Auber v. Easton

9 Fla. Supp. 183

This text of 9 Fla. Supp. 183 (Auber v. Easton) is published on Counsel Stack Legal Research, covering Circuit Court of the 15th Judicial Circuit of Florida, Palm Beach County primary law. Counsel Stack provides free access to over 12 million legal documents including statutes, case law, regulations, and constitutions.

Bluebook
Auber v. Easton, 9 Fla. Supp. 183 (Fla. Super. Ct. 1955).

Opinion

JOSEPH S. WHITE, Circuit Judge.

This cause came on for entry of final decree upon the bill of complaint, stipulation of counsel for the parties, testimony and argument of counsel.

[184]*184The court has been referred to no authority supporting the proposition that the covenant — “All buildings shall be of CBS construction,” is not a valid and legal restriction. However, it is clear that such covenants are to be strictly construed in favor of grantees, and “substantial ambiguity or doubt must be resolved against the person claiming the right to enforce the covenant.” See Moore v. Stevens, 90 Fla. 879, 106 So. 901, 43 A.L.R. 1127.

The building in question is not CBS construction as the term has come to be understood in recent times.
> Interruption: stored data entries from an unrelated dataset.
(* ===== verification/RelaySerial.v ===== *)
(** * Routing follows the stored links

    Between the device store and the connections' in-memory [pairedWith] nothing but the
    handlers' code keeps agreement; RelaySystem.v shows an interleaving that loses it.
    Here each connection's turn runs to completion before the next (with the hub keeping
    up), on a working store, and agreement is an invariant: every registered connection
    routes to the device the store links it to, every open connection is registered, and
    hence a binary frame goes to the stored partner and nowhere else. *)

From S2P Require Import Prelude Database Pairing PairCodes Json Wire SendQueue Relay.
From S2P Require Import RelaySystem RelayFacts.

(** ** Turns *)

Inductive turn :=
  | TConnect (maxBytes : Z) (deviceID token : string)
  | TRead (c : ref)
  | TWrite (c : ref)
  | TTouch (id : string)
  | TEnv (o : oracle).

Definition settle_hub (w : world) : option world := hub_turns (pending w) w.

Definition serial (w : world) (e : turn) : option world :=
  match e with
  | TConnect mb id token => '(_, w1) ← run (Handler mb id token) w; settle_hub w1
  | TRead c =>
      '(again, w1) ← run (readPump_body c) w;
      if again : bool then settle_hub w1
      else '(_, w2) ← run (Pump_end c) w1; settle_hub w2
  | TWrite c => snd <$> run (writePump_body c) w
  | TTouch id => snd <$> run (now ← call ONow; call (ODb (TouchLastSeen now id))) w
  | TEnv o => if decide (o_faults o = []) then Some (set_env o w) else None
  end.

(** ** The invariant *)

Record core (w : world) : Prop := {
  co_faults : o_faults (env w) = [];
  co_links : links_sym (db w);
  co_ids : ∀ r c, heap w !! r = Some c → DeviceID c ≠ "";
  co_open : ∀ r c, heap w !! r = Some c → conn_open c = true →
              clients (hub w) !! DeviceID c = Some r;
  co_agree : ∀ id r c, clients (hub w) !! id = Some r → heap w !! r = Some c →
               pairedWith c = default "" (partner (db w) id)
}.

Record serial_ok (w : world) : Prop := {
  so_wf : wf_world w;
  so_core : core w;
  so_pending : pending w = 0
}.

(** ** Steps that do not touch links, routing or registration *)

Definition similar (c c' : Client) : Prop :=
  DeviceID c' = DeviceID c ∧ pairedWith c' = pairedWith c ∧
  (conn_open c' = true → conn_open c = true).

Record mild (w w' : world) : Prop := {
  mi_faults : o_faults (env w) = [] → o_faults (env w') = [];
  mi_clients : clients (hub w') = clients (hub w);
  mi_partner : ∀ id, partner (db w') id = partner (db w) id;
  mi_heap : ∀ r c', heap w' !! r = Some c' → ∃ c, heap w !! r = Some c ∧ similar c c'
}.

#[export] Instance mild_preorder : PreOrder mild.
Proof.
  split.
  - intros w. split; try done. intros r c H. by exists c.
  - intros w1 w2 w3 [F1 C1 P1 H1] [F2 C2 P2 H2]. split; [auto|congruence|congruence|].
    intros r c3 (c2 & Hc2 & S2)%H2. apply H1 in Hc2 as (c1 & Hc1 & S1).
    exists c1. split; [done|]. destruct S1 as (?&?&?), S2 as (?&?&?). split_and!; auto; congruence.
Qed.

Lemma core_mild w w' : mild w w' → core w → core w'.
Proof.
  intros [F C P H] [Hf Hl Hi Ho Ha]. split; [auto|by eapply links_sym_ext|..].
  - intros r c' (c & Hc & -> & _)%H. eauto.
  - intros r c' (c & Hc & -> & _ & Hopen)%H Ho'. rewrite C. eauto.
  - intros id r c' Hid (c & Hc & _ & -> & _)%H. rewrite C in Hid. rewrite P. eauto.
Qed.

Definition mild_db {A} (m : DBM A) : Prop :=
  ∀ t, faults (m (Conn t [])).2 = [] ∧
       ∀ id, partner (devices (m (Conn t [])).2) id = partner t id.

Definition mild_op {B} (o : op B) : Prop :=
  match o with
  | OSetPeer _ _ | OInsert _ | ORemove _ | ONewClient _ _ _ => False
  | ODb m => mild_db m
  | _ => True
  end.

Lemma mild_on_client r f w : (∀ c, similar c (f c)) → mild w (on_client r f w).
Proof.
  intros Hf. split; try done. intros r' c'. rewrite heap_on_client. case_decide.
  - intros (c & Hc & ->)%fmap_Some. eauto.
  - intros H'. by exists c'.
Qed.

Lemma mild_hub w h : clients h = clients (hub w) → mild w (set_hub h w).
Proof. intros E. split; try done. intros r c H. by exists c. Qed.

Lemma mild_equiv w w' : w' ≡ w → mild w w'.
Proof.
  intros (E1 & E2 & E3 & _ & _ & E5). split; [congruence|congruence|by rewrite E3|].
  rewrite E1. intros r c H. by exists c.
Qed.

Lemma similar_enqueue f c b c' : enqueue f c = (b, c') → similar c c'.
Proof. unfold enqueue. repeat case_match; intros [= <- <-]; done. Qed.

Lemma mild_set_client w0 w r c c' :
  heap w !! r = Some c → similar c c' → w0 ≡ w → mild w (set_client r c' w0).
Proof.
  intros Hr Hs E. etrans; [by apply mild_equiv|]. destruct E as (E & _). split; try done.
  simpl. intros r' c1. rewrite lookup_insert_Some. intros [[<- <-]|[_ H]]; [|by exists c1].
  exists c. by rewrite E.
Qed.

Lemma mild_exec {B} (o : op B) w b w' :
  o_faults (env w) = [] → mild_op o → exec_op o w = Some (b, w') → mild w w'.
Proof.
  intros Hf Hm He. pose proof (coin_equiv w) as Hcoin.
  destruct (coin w) as [b0 w0] eqn:Ec; cbn [snd] in Hcoin.
  destruct o; try done; simpl in Hm, He; unfold with_client in He;
    try (apply bind_Some in He as (c & Hr & He)); simplify_eq/=; try done;
    try (by apply mild_hub); try (by eapply mild_set_client).
  - destruct (enqueue f c) as [b1 c1] eqn:E. simplify_eq.
    eapply mild_set_client; [done|by eapply similar_enqueue|done].
  - rewrite Hf in He. destruct (Hm (db w)) as [Hn Hp]. destruct (m _) as [x cn]. simplify_eq/=.
    split; simpl; try done. intros r c H. by exists c.
  - destruct (Take _ _ _). simplify_eq. by apply mild_hub.
  - repeat case_match; simplify_eq; [done|]. apply mild_equiv. done.
  - rewrite Ec in He. simplify_eq. by apply mild_equiv.
  - case_decide; simplify_eq. by apply mild_hub.
  - case_decide; simplify_eq. by apply mild_hub.
  - rewrite ?Ec in He. repeat (case_match; simplify_eq); try (by apply mild_hub).
    all: etrans; [by apply mild_equiv|]. all: apply mild_hub; destruct Hcoin as (_ & E & _); by rewrite E.
  - repeat (case_match; simplify_eq); try done; by apply mild_equiv.
  - rewrite ?Ec in He. repeat (case_match; simplify_eq); try (by apply mild_equiv).
    by eapply mild_set_client.
  - rewrite ?Ec in He. repeat (case_match; simplify_eq); try (by apply mild_equiv).
    by eapply mild_set_client.
  - rewrite ?Ec in He. simplify_eq. by apply mild_equiv.
  - split; try done. intros r c H. by exists c.
Qed.

Fixpoint mild_prog {A} (p : prog A) : Prop :=
  match p with
  | Ret _ => True
  | Op o k => mild_op o ∧ ∀ b, mild_prog (k b)
  end.

Lemma mild_run {A} (p : prog A) w x w' :
  o_faults (env w) = [] → mild_prog p → run p w = Some (x, w') → mild w w'.
Proof.
  revert w. induction p as [y|B o k IH]; cbn [run mild_prog]; intros w Hf Hm Hr.
  { by simplify_eq. }
  destruct Hm as [Ho Hk]. apply bind_Some in Hr as ([b w1] & He & Hr).
  pose proof (mild_exec o w b w1 Hf Ho He) as M1. etrans; [done|].
  eapply IH; [|apply Hk|done]. by apply (mi_faults _ _ M1).
Qed.

Lemma run_wf {A} (p : prog A) w x w' :
  wf_world w → safe (allocated w) p (λ _ _, True) → run p w = Some (x, w') →
  wf_world w' ∧ (∀ r, allocated w r → allocated w' r).
Proof.
  revert w. induction p as [y|B o k IH]; cbn [run safe]; intros w Hw Hs Hr; [by simplify_eq|].
  destruct Hs as (Hu & _ & Hk). apply bind_Some in Hr as ([b w1] & He & Hr).
  destruct (exec_preserved o w b w1 Hw Hu He) as (Hw1 & Hal & Hg & _).
  destruct (IH b w1) as [H1 H2]; [done| |done|by auto].
  eapply safe_mono; [|apply Hk]. naive_solver.
Qed.

(** ** The mild programs *)

Lemma mild_GetDeviceByID id : mild_db (GetDeviceByID id).
Proof. intros t. by rewrite GetDeviceByID_ok. Qed.

Lemma mild_TouchLastSeen now id : mild_db (TouchLastSeen now id).
Proof. intros t. split; [done|]. intros id'. by apply partner_alter. Qed.

Lemma mild_SetStaticKeyIfUnset id k : mild_db (SetStaticKeyIfUnset id k).
Proof.
  intros t. rewrite SetStaticKeyIfUnset_ok. repeat case_match; try done.
  split; [done|]. intros id'. by apply partner_alter.
Qed.

#[export] Hint Resolve mild_GetDeviceByID mild_TouchLastSeen mild_SetStaticKeyIfUnset : relay.

Ltac mild_ops :=
  repeat first
    [ progress intros
    | progress cbn [mild_prog mild_op call skip prog_bind mbind prog_mbind mret prog_ret]
    | match goal with
      | |- _ ∧ _ => split
      | |- mild_prog (match ?x with _ => _ end) => destruct x
      | |- mild_prog (match ?x with _ => _ end ≫= _) => destruct x
      end
    | done | by eauto with relay ].

Lemma mild_sendJSON c m : mild_prog (sendJSON c m).
Proof. unfold sendJSON. mild_ops. Qed.

Lemma mild_announce c m : mild_prog (handleAnnounceKey c m).
Proof. unfold handleAnnounceKey, sendErrorAndClose, sendError, sendJSON. mild_ops. Qed.

Lemma mild_pair_request c : mild_prog (handlePairRequest c).
Proof. unfold handlePairRequest, sendError, sendJSON. mild_ops. Qed.

Lemma mild_Route m p : mild_prog (Route m p).
Proof. unfold Route. mild_ops. Qed.

Lemma mild_writePump c : mild_prog (writePump_body c).
Proof. unfold writePump_body. mild_ops. Qed.

Lemma mild_Pump_end c : mild_prog (Pump_end c).
Proof. unfold Pump_end. mild_ops. Qed.

Lemma similar_receive m c : similar c (receive m c).
Proof.
  unfold receive, offer. destruct (enqueue (text m) c) as [b c'] eqn:E.
  by eapply similar_enqueue.
Qed.

Lemma mild_receive r m w : mild w (on_client r (receive m) w).
Proof. apply mild_on_client. intros c. apply similar_receive. Qed.

Lemma mild_codes p w : mild w (on_codes p w).
Proof. by apply mild_hub. Qed.

#[export] Hint Resolve mild_receive mild_codes : relay.

(** ** Linking and unlinking *)

(** What happens to a connection that is told a message after its link was set. *)
Lemma told_client peer m c :
  let c' := (receive m ∘ setPeer peer) c in
  DeviceID c' = DeviceID c ∧ pairedWith c' = peer ∧ (conn_open c' = true → conn_open c = true).
Proof.
  unfold compose. cbv zeta. destruct (similar_receive m (setPeer peer c)) as (-> & -> & H).
  split_and!; auto.
Qed.

Lemma heap_on_client_inv a f w r c' :
  heap (on_client a f w) !! r = Some c' →
  ∃ c, heap w !! r = Some c ∧ c' = if decide (r = a) then f c else c.
Proof.
  rewrite heap_on_client. repeat case_decide; subst; try done.
  - intros (c & ? & ->)%fmap_Some. eauto.
  - eauto.
Qed.

(** A world whose links changed for the devices [ids] and whose connections were updated
    to match. *)
Lemma core_relink (upd : string → option string) w w' :
  wf_world w → core w →
  o_faults (env w') = [] → links_sym (db w') → clients (hub w') = clients (hub w) →
  (∀ id, default "" (partner (db w') id) = default (default "" (partner (db w) id)) (upd id)) →
  (∀ r c', heap w' !! r = Some c' → ∃ c, heap w !! r = Some c ∧ DeviceID c' = DeviceID c ∧
     (conn_open c' = true → conn_open c = true) ∧
     (clients (hub w) !! DeviceID c = Some r →
      pairedWith c' = default (pairedWith c) (upd (DeviceID c)))) →
  core w'.
Proof.
  intros Hwf [Hf Hl Hi Ho Ha] F L C P H. split; [done..| | |].
  - intros r c' (c & Hc & -> & _)%H. eauto.
  - intros r c' (c & Hc & -> & Hop & _)%H Ho'. rewrite C. eauto.
  - intros id r c' Hid Hr. rewrite C in Hid. destruct (H r c' Hr) as (c & Hc & _ & _ & Hp).
    destruct (wf_clients w Hwf _ _ Hid) as (c0 & Hc0 & E0).
    assert (c0 = c) as -> by congruence. rewrite E0 in Hp. rewrite (Hp Hid), P.
    destruct (upd id) as [p|]; simpl; eauto.
Qed.

Lemma partner_link_upd a b t t' :
  pair_spec a b t = inr t' →
  a ≠ b → ∀ x, partner t' x = if decide (x = a) then Some b else
                              if decide (x = b) then Some a else partner t x.
Proof.
  unfold pair_spec. destruct (unpaired_err a t) eqn:Ea; [done|].
  destruct (unpaired_err b t) eqn:Eb; [done|]. intros [= <-] Hne x.
  apply unpaired_err_None in Ea as [[ra Ha] Pa], Eb as [[rb Hb] Pb].
  rewrite partner_link. repeat case_decide; subst; rewrite ?Ha, ?Hb; naive_solver.
Qed.
Lemma update_fed h0 d outlen st inp : length h0 = 8%nat → fed h0 d outlen st →
  fed h0 (d ++ inp) outlen (blake2s_update st inp).
Proof.
  intros Hh (Hst & Hl & Ht). unfold blake2s_update. change BLAKE2S_BLOCKBYTES with 64%nat.
  destruct (Nat.ltb_spec 0 (length inp)) as [Hi|Hi];
    [|rewrite (nil_length_inv inp), app_nil_r by lia; done].
  pose proof (whole_blocks_range (length d)) as Hr. destruct Hst as [Eh Et Ef En Eo Eb].
  destruct (Nat.ltb_spec (64 - b_buflen st) (length inp)) as [Hfill|Hfill].
  - set (D := d ++ inp) in *.
    assert (64 * S (whole_blocks (length d)) < length D)%nat as HD by (unfold D; rewrite length_app; lia).
    assert (64 - b_buflen st + length d = 64 * S (whole_blocks (length d)))%nat as Hd by lia.
    set (st1 := with_buf (memcpy (b_buf st) (b_buflen st) (take (64 - b_buflen st) inp)) 0 st).
    assert (b_buf st1 = block_at D (whole_blocks (length d))) as Hbuf.
    { cbn [b_buf with_buf st1]. unfold memcpy, block_at, D.
      rewrite (drop_ge (b_buf st)), app_nil_r, Ht by (rewrite length_take; lia).
      rewrite drop_app_le, take_app_ge by (rewrite ?length_drop; lia). rewrite length_drop. do 2 f_equal. lia. }
    cbv zeta. change (Z.of_nat 64) with 64. change (b_buf (blake2s_increment_counter st1 64)) with (b_buf st1).
    rewrite Hbuf.
    destruct (update_loop_holds h0 D outlen (length inp) (S (whole_blocks (length d)))
      (blake2s_compress (blake2s_increment_counter st1 64) (block_at D (whole_blocks (length d)))))
      as (st' & Hloop & Hst' & Hb'); [done| |done|done| | ].
    + apply compress_next; [exact Hh|]. split; cbn [b_h b_t b_f b_last_node b_outlen st1 with_buf];
        [|exact Et|exact Ef|exact En|exact Eo|].
      * unfold D. rewrite rfc_chain_app by lia. exact Eh.
      * cbn [b_buf with_buf st1]. rewrite memcpy_length; rewrite ?length_take; lia.
    + unfold D. rewrite length_app. lia.
    + replace (drop (64 - b_buflen st) inp) with (drop (64 * S (whole_blocks (length d))) D).
      2:{ unfold D. rewrite drop_app_ge by lia. f_equal. lia. }
      rewrite Hloop. set (j := whole_blocks (length D)) in *.
      pose proof (whole_blocks_range (length D)) as HrD. fold j in HrD.
      pose proof (fed_memcpy h0 (take (64 * j) D) (drop (64 * j) D) outlen st') as Hfin.
      rewrite take_drop in Hfin. fold j in Hfin. rewrite Hb', length_take in Hfin.
      rewrite Hb'. apply Hfin; [done|by rewrite drop_ge by (rewrite length_take; lia)|lia..].
  - assert (whole_blocks (length (d ++ inp)) = whole_blocks (length d)) as Ek.
    { apply whole_blocks_eq. rewrite length_app. lia. }
    apply fed_memcpy; rewrite Ek; [|exact Ht|exact Hl|lia].
    split; [|exact Et|exact Ef|exact En|exact Eo|exact Eb]. rewrite rfc_chain_app by lia. exact Eh.
Qed.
If a strict construction could be applied, the court would be bound to hold that the building violates the restriction. But the court may not apply the covenants strictly. The covenant must be given a liberal construction. The exterior walls of the dwelling house in question are to be entirely covered, according to the evidence, by masonry blocks called “slump brick.” It seems that such a structure will amount to a substantial compliance with the covenant. Witnesses have stated that construction of that character is stronger, more durable and attractive to the eye than CBS construction.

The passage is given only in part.